_Exercise objective_
Please output exactly the part of the records below that opens with the line containing "which advances the" and closes with the line containing "steps below (one", both lines included, and nothing else.

(Stored data entries)
————————

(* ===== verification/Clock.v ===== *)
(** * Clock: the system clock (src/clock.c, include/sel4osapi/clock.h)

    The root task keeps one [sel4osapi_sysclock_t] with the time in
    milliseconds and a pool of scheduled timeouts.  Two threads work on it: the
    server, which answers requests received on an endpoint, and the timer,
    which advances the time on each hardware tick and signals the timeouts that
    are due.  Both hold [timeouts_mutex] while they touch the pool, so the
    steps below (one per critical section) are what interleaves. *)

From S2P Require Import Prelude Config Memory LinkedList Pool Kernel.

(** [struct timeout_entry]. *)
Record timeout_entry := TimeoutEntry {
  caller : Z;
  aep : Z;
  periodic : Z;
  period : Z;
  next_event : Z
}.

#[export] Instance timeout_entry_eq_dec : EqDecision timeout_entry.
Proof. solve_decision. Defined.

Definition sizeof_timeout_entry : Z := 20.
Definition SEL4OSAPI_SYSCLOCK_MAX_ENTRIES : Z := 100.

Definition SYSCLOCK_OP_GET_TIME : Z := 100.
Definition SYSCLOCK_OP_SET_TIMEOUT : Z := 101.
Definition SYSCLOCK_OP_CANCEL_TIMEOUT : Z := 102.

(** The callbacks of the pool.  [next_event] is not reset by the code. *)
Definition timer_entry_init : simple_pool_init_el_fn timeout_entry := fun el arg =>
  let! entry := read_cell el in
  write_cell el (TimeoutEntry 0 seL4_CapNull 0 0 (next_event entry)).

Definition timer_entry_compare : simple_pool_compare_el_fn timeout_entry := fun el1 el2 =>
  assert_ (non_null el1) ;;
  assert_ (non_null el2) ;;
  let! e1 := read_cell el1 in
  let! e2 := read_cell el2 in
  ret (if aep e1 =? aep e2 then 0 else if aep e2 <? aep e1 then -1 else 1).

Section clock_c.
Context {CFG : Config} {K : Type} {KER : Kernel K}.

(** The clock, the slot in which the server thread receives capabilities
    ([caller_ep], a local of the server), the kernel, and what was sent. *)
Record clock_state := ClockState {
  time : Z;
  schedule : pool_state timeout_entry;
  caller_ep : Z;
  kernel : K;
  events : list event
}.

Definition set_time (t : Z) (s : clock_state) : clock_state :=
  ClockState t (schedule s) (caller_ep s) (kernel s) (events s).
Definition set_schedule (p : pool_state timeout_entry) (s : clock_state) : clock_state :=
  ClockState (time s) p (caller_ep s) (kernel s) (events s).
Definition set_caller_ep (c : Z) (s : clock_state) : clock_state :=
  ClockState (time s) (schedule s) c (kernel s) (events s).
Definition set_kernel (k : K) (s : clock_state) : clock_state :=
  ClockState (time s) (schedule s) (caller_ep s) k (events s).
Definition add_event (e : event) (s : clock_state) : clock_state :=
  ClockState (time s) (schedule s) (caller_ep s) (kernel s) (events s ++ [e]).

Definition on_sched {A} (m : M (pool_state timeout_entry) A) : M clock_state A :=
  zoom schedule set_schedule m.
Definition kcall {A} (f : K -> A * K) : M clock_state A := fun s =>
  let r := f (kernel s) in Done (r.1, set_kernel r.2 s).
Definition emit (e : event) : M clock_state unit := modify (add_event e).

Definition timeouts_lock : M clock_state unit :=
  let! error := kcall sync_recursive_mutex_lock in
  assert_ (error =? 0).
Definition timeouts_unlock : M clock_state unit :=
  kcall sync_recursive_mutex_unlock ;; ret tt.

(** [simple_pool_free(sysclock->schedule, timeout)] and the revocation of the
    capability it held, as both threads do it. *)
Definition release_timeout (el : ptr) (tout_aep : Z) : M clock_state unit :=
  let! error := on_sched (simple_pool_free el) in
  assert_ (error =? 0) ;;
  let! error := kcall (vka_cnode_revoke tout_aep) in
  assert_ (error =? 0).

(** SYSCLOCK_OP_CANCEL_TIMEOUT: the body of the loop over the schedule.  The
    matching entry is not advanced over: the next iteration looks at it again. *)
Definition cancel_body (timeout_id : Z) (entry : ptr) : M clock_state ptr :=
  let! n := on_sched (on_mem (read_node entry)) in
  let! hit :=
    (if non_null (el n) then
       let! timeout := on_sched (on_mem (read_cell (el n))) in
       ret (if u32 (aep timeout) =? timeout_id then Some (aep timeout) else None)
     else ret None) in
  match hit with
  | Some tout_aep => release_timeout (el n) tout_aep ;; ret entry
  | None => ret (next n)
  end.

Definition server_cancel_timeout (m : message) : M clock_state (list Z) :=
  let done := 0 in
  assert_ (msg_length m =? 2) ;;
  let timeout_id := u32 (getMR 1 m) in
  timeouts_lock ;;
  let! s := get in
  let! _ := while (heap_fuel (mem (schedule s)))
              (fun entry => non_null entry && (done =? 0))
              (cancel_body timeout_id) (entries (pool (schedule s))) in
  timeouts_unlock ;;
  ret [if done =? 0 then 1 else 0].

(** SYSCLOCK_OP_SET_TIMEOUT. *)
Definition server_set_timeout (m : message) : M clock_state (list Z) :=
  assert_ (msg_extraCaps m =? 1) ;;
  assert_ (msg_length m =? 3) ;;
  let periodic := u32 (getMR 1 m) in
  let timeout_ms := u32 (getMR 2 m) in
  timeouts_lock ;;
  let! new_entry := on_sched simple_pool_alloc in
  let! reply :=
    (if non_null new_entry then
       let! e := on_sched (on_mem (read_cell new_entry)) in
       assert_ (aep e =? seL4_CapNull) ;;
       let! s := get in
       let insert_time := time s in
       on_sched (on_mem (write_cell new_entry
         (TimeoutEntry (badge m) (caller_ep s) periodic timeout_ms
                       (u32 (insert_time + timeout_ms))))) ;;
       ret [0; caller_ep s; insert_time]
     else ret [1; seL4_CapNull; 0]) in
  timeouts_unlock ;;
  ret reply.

————————

_Answer space_
    which advances the time on each hardware tick and signals the timeouts that
    are due.  Both hold [timeouts_mutex] while they touch the pool, so the
    steps below (one per critical section) are what interleaves. *)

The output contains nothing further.